Omar Daley is one the left wing while Jake Speight might get the nod to play alongside and James Hanson seeing Michael Flynn drop to the bench.

All these things are temporary though, but the dark clouds seem to have a worrying habit of staying around.

Hate the team, I mean really hate the team

“Love the club, hate the team” or so went the special demotivational chant as City played Southend United on Friday night and its is almost impossible not to suggest that both players and supporters put in the level of effort that befit the result.

Which is not to criticise anyone who went down to Southend United for Bradford City – both players and fans were on the road for twelve hours that day – but that while some things in life are about the journey others are about what you do when you reach the destination and in terms of achieving a result it could hardly be said that either excelled.

It is said that one of the City players at the end of the game as he was “in debate” with a supporter colourfully told him – as a retort to something equally colourful – that he cared not about the abuse because he would not be at the club next season.

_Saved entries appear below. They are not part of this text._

(** Truthiness of a [str]. *)
Definition nonempty (s : string) : bool := negb (String.eqb s "").

(** The values the vision engine and the JSON decoder hand back: strings,
    mappings, sequences, and atoms (numbers, booleans, [None]) of which only
    the truth value and the printed form matter here. *)
#[local] Unset Elimination Schemes.
Inductive pyval : Type :=
| PStr (s : string)
| PDict (d : list (string * pyval))
| PList (l : list pyval)
| PAtom (truthy : bool) (type_name repr : string).
#[local] Set Elimination Schemes.

Definition truthy (v : pyval) : bool :=
  match v with
  | PStr s => nonempty s
  | PDict d => match d with [] => false | _ => true end
  | PList l => match l with [] => false | _ => true end
  | PAtom b _ _ => b
  end.

Definition type_name (v : pyval) : string :=
  match v with
  | PStr _ => "str"
  | PDict _ => "dict"
  | PList _ => "list"
  | PAtom _ t _ => t
  end.

(** [d.get(k, default)] on a mapping. *)
Fixpoint dict_get (k : string) (d : list (string * pyval)) : option pyval :=
  match d with
  | [] => None
  | (k', v) :: r => if String.eqb k k' then Some v else dict_get k r
  end.

(** ** Floats *)

(** A Python [float]. *)
Definition float : Type := spec_float.

Definition fdiv : float -> float -> float := SFdiv 53 1024.
Definition fsub : float -> float -> float := SFsub 53 1024.

(** [float(n)] for an [int], rounded to nearest, ties to even.  (Python
    raises [OverflowError] beyond the range of a double; the integers
    converted here are counts of tokens.) *)
Definition float_of_Z (z : Z) : float := binary_normalize 53 1024 z 0 false.

(** The double nearest to a rational, ties to even: the correctly rounded
    quotient of the numerator by the denominator. *)
Definition float_of_Q (q : Q) : float :=
  match Qnum q with
  | Z0 => S754_zero false
  | Zpos p => fdiv (S754_finite false p 0) (S754_finite false (Qden q) 0)
  | Zneg p => fdiv (S754_finite true p 0) (S754_finite false (Qden q) 0)
  end.

(** [x > 0] *)
Definition float_gt0 (x : float) : bool := SFltb (S754_zero false) x.

(** The rational a finite double stands for. *)
Definition float_value (s : bool) (m : positive) (e : Z) : Q :=
  let a := match e with
           | Z0 => inject_Z (Zpos m)
           | Zpos k => inject_Z (Zpos m * 2 ^ Zpos k)
           | Zneg k => Qmake (Zpos m) (2 ^ k)
           end in
  if s then (- a)%Q else a.

(** The integer nearest to a rational, ties to the even one. *)
Definition round_half_even (q : Q) : Z :=
  let f := Qfloor q in
  match Qcompare (q - inject_Z f)%Q (1 # 2)%Q with
  | Lt => f
  | Gt => (f + 1)%Z
  | Eq => if Z.even f then f else (f + 1)%Z
  end.

(** [round(x, d)] for a float [x] and [d >= 0]: the exact value of [x] is
    rounded to [d] decimals, ties to even, and the double nearest to that
    decimal is returned; zeros, infinities and NaN round to themselves. *)
Definition py_round (d : nat) (x : float) : float :=
  match x with
  | S754_finite s m e =>
      let k := round_half_even (float_value s m e * inject_Z (10 ^ Z.of_nat d)) in
      match k with
      | Z0 => S754_zero s
      | _ => float_of_Q (Qmake k (Z.to_pos (10 ^ Z.of_nat d)))
      end
  | _ => x
  end.

End Py.
Export Py.

(* ===================================================================== *)
(** * server/models.py                                                     *)
(* ===================================================================== *)

Module Models.

(** ** LlamaServerManager *)

(** A [subprocess.Popen] handle.  [returncode] is what [poll()] answers:
    [None] while the child is alive. [stderr] is the decoded content of the
    captured pipe, [None] when there is no pipe.  [args] is the command the
    handle was made with. *)
Record Popen : Type := mkPopen {
  pid : Z;
  returncode : option Z;
  stderr : option string;
  args : list string
}.

Record LlamaServerManager : Type := mkLlama {
  binary_path : string;
  model_path : string;
  port : Z;
  process : option Popen;
  _start_time : option Q
}.

(** [__init__] *)
Definition LlamaServerManager_init (binary model : string) : LlamaServerManager :=
  mkLlama binary model 8082 None None.

Definition set_process (m : LlamaServerManager) (p : option Popen)
  : LlamaServerManager :=
  mkLlama (binary_path m) (model_path m) (port m) p (_start_time m).

Definition set_start_time (m : LlamaServerManager) (t : option Q)
  : LlamaServerManager :=
  mkLlama (binary_path m) (model_path m) (port m) (process m) t.

(** [is_running]: [self.process is not None and self.process.poll() is None] *)
Definition is_running (m : LlamaServerManager) : bool :=
  match process m with
  | Some p => match returncode p with None => true | Some _ => false end
  | None => false
  end.

(** [pid] property *)
Definition pid_of (m : LlamaServerManager) : option Z :=
  if is_running m then option_map pid (process m) else None.

(** [uptime_seconds] at wall-clock time [now]; a start time of [0.0] is
    falsy in Python. *)
Definition uptime_seconds (m : LlamaServerManager) (now : Q) : option Q :=
  if is_running m then
    match _start_time m with
    | Some t => if Qeq_bool t 0 then None else Some (now - t)%Q
    | None => None
    end
  else None.

(** The signals [stop] delivers to the child. *)
Inductive signal : Type := SIGTERM | SIGKILL.

(** What the child does when [stop] signals it: whether it has exited (and
    with which code) by the end of the 10 s wait after [terminate()], and by
    the end of the 5 s wait after [kill()]. *)
Record StopEnv : Type := mkStopEnv {
  exits_after_terminate : option Z;
  exits_after_kill : option Z
}.

(** [stop]: result, manager afterwards, signals delivered.
    [Popen.terminate()] and [Popen.kill()] deliver nothing to a child that
    has already been reaped, and [wait] then returns at once. *)
Definition stop (m : LlamaServerManager) (env : StopEnv)
  : result unit * LlamaServerManager * list signal :=
  match process m with
  | None => (Ok tt, m, [])
  | Some p =>
      let cleared := set_start_time (set_process m None) None in
      match returncode p with
      | Some _ => (Ok tt, cleared, [])
      | None =>
          match exits_after_terminate env with
          | Some _ => (Ok tt, cleared, [SIGTERM])
          | None =>
              (* subprocess.TimeoutExpired: kill and wait 5 s more *)
              match exits_after_kill env with
              | Some _ => (Ok tt, cleared, [SIGTERM; SIGKILL])
              | None => (Raise (TimeoutExpired (args p) 5), m, [SIGTERM; SIGKILL])
              end
          end
      end
  end.

(** The lifecycle fields go together: no start time without a process
    handle.  It holds of a new manager and is kept by [stop]. *)
Definition lifecycle_wf (m : LlamaServerManager) : Prop :=
  process m = None -> _start_time m = None.

(** The outcome of one HTTP request made with httpx. *)
Inductive http_outcome : Type :=
| Response (status_code : Z)
| HttpRaises (e : exn).

(** The exceptions [health_check] catches. *)
Definition connect_or_timeout (e : exn) : bool :=
  match e with
  | ConnectError _ | TimeoutException _ => true
  | _ => false
  end.

(** [health_check] *)
Definition health_check (m : LlamaServerManager) (net : http_outcome)
  : result bool :=
  if negb (is_running m) then Ok false
  else match net with
       | Response sc => Ok (sc =? 200)%Z
       | HttpRaises (ConnectError _) => Ok false
       | HttpRaises (TimeoutException _) => Ok false
       | HttpRaises e => Raise e
       end.

(** [_optimal_threads]: [max(1, (os.cpu_count() or 4) // 2)] *)
Definition _optimal_threads (cpu_count : option nat) : nat :=
  let n := match cpu_count with
           | Some 0%nat | None => 4%nat
           | Some k => k
           end in
  Nat.max 1 (n / 2).

(** What one iteration of the readiness loop observes: the clock at the
    loop test, [process.poll()], and the answer to the health request. *)
Record poll_obs : Type := mkObs {
  obs_time : Q;
  obs_poll : option Z;
  obs_health : http_outcome
}.

Definition Qlt_bool (a b : Q) : bool := negb (Qle_bool b a).

(** The text [_wait_for_ready] reads from the child's stderr pipe. *)
Definition captured_stderr (p : Popen) : string :=
  match stderr p with Some s => s | None => "" end.

Definition exited_message (code : Z) (err : string) : string :=
  "llama-server exited with code " ++ str_Z code ++ ": " ++ slice_to 500 err.

Definition timeout_message (timeout : Z) : string :=
  "llama-server failed to start within " ++ str_Z timeout ++ "s".

(** The [while time.time() < deadline] loop of [_wait_for_ready], one
    observation per iteration.  [None]: the observations ran out while the
    loop was still polling. *)
Fixpoint poll_until_ready (timeout : Z) (deadline : Q) (p : Popen)
    (obs : list poll_obs) : option (result unit * Popen) :=
  match obs with
  | [] => None
  | o :: rest =>
      if Qlt_bool (obs_time o) deadline then
        match (match returncode p with Some c => Some c | None => obs_poll o end) with
        | Some code =>
            let p' := mkPopen (pid p) (Some code) (stderr p) (args p) in
            Some (Raise (RuntimeError (exited_message code (captured_stderr p))), p')
        | None =>
            match obs_health o with
            | Response sc =>
                if (sc =? 200)%Z then Some (Ok tt, p)
                else poll_until_ready timeout deadline p rest
            | HttpRaises (ConnectError _) =>
                poll_until_ready timeout deadline p rest
            | HttpRaises e => Some (Raise e, p)
            end
        end
      else Some (Raise (TimeoutError (timeout_message timeout)), p)
  end.

(** [_wait_for_ready(timeout=120)]; [t0] is the clock when the deadline is
    computed. *)
Definition _wait_for_ready (timeout : Z) (t0 : Q) (p : Popen)
    (obs : list poll_obs) : option (result unit * Popen) :=
  poll_until_ready timeout (t0 + inject_Z timeout)%Q p obs.

(** Everything [start] reads from outside the manager. *)
Record StartEnv : Type := mkStartEnv {
  binary_is_file : bool;
  model_is_file : bool;
  cpu_count : option nat;
  spawn : list string -> result Popen;   (* subprocess.Popen(cmd, ...) *)
  spawn_time : Q;                        (* time.time() after the spawn *)
  ready_t0 : Q;
  ready_obs : list poll_obs;
  stop_env : StopEnv
}.

Definition build_cmd (m : LlamaServerManager) (thread_count : nat)
    (context_size : Z) : list string :=
  [ binary_path m; "-m"; model_path m; "--host"; "127.0.0.1";
    "--port"; str_Z (port m); "-t"; str_nat thread_count;
    "-c"; str_Z context_size; "--log-disable" ].

(** [thread_count = threads or self._optimal_threads()] *)
Definition thread_count_of (threads : option nat) (cpus : option nat) : nat :=
  match threads with
  | Some 0%nat | None => _optimal_threads cpus
  | Some t => t
  end.

(** The deadline of [start]'s readiness wait. *)
Definition ready_deadline (env : StartEnv) : Q :=
  (ready_t0 env + inject_Z 120)%Q.

(** An iteration of the readiness loop that goes on to the next one: before
    the deadline, child alive, health request refused or not yet 200. *)
Definition still_polling (deadline : Q) (o : poll_obs) : bool :=
  Qlt_bool (obs_time o) deadline
  && match obs_poll o with None => true | Some _ => false end
  && match obs_health o with
     | Response sc => negb (sc =? 200)%Z
     | HttpRaises (ConnectError _) => true
     | HttpRaises _ => false
     end.

(** [start(threads, context_size)] *)
Definition start (m : LlamaServerManager) (threads : option nat)
    (context_size : Z) (env : StartEnv)
  : option (result unit * LlamaServerManager) :=
  if is_running m then Some (Ok tt, m)
  else if negb (binary_is_file env) then
    Some (Raise (FileNotFoundError
                   ("llama-server binary not found: " ++ binary_path m)), m)
  else if negb (model_is_file env) then
    Some (Raise (FileNotFoundError ("Model file not found: " ++ model_path m)), m)
  else
    match spawn env (build_cmd m (thread_count_of threads (cpu_count env))
                                 context_size) with
    | Raise e => Some (Raise e, m)
    | Ok p =>
        let m1 := set_start_time (set_process m (Some p)) (Some (spawn_time env)) in
        match _wait_for_ready 120 (ready_t0 env) p (ready_obs env) with
        | None => None
        | Some (Ok _, p') => Some (Ok tt, set_process m1 (Some p'))
        | Some (Raise (TimeoutError msg), p') =>
            let '(r, m2, _) := stop (set_process m1 (Some p')) (stop_env env) in
            match r with
            | Ok _ => Some (Raise (TimeoutError msg), m2)
            | Raise e => Some (Raise e, m2)
            end
        | Some (Raise e, p') => Some (Raise e, set_process m1 (Some p'))
        end
    end.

No more dog poo training pitch, no more hostile crowds, no more ludicrous level of expectation, no more revolving door on the manager’s office, no more seeing good players dropped for loanees, no more having the chairman tell people that you have under performed despite all the things listed. One can imagine that if you really hated the team the best punishment might be to trigger one of those contract extensions.

Which is only half in jest. While being a professional football is – no doubt – a superb job most of the time but like any job the minutia of it grinds and that grind must be apparent when after being dragged to and from Southend in a day the only thing to look forward to is more of the same. Certainly looking at Bradford City and they way that the club chooses to direct its resources would hardly fill you with anticipation that next season would be any better.

The club’s public position is that it has no money so there are no improvements in the offing and there is a tendency for the promises made one minute to be broken the next. Lewis Hunt is not involved at the moment, and as a player you will have your own views on that. You might also recall signing for a club which talked about having overnight stays which – seemingly – were not needed for Southend despite one assumes being budgeted for at the start of the season.

Against this backdrop the only real prospect of improvement is not from the club but from the players working together and summoning the individual character to improve and – in short – there is very little reason for them to do that. With many five game away from being out of work the motivation to put a foot in where it hurts (and by hurts one could say “leaves injured to make a trail for someone else in the summer impossible”) must be very low.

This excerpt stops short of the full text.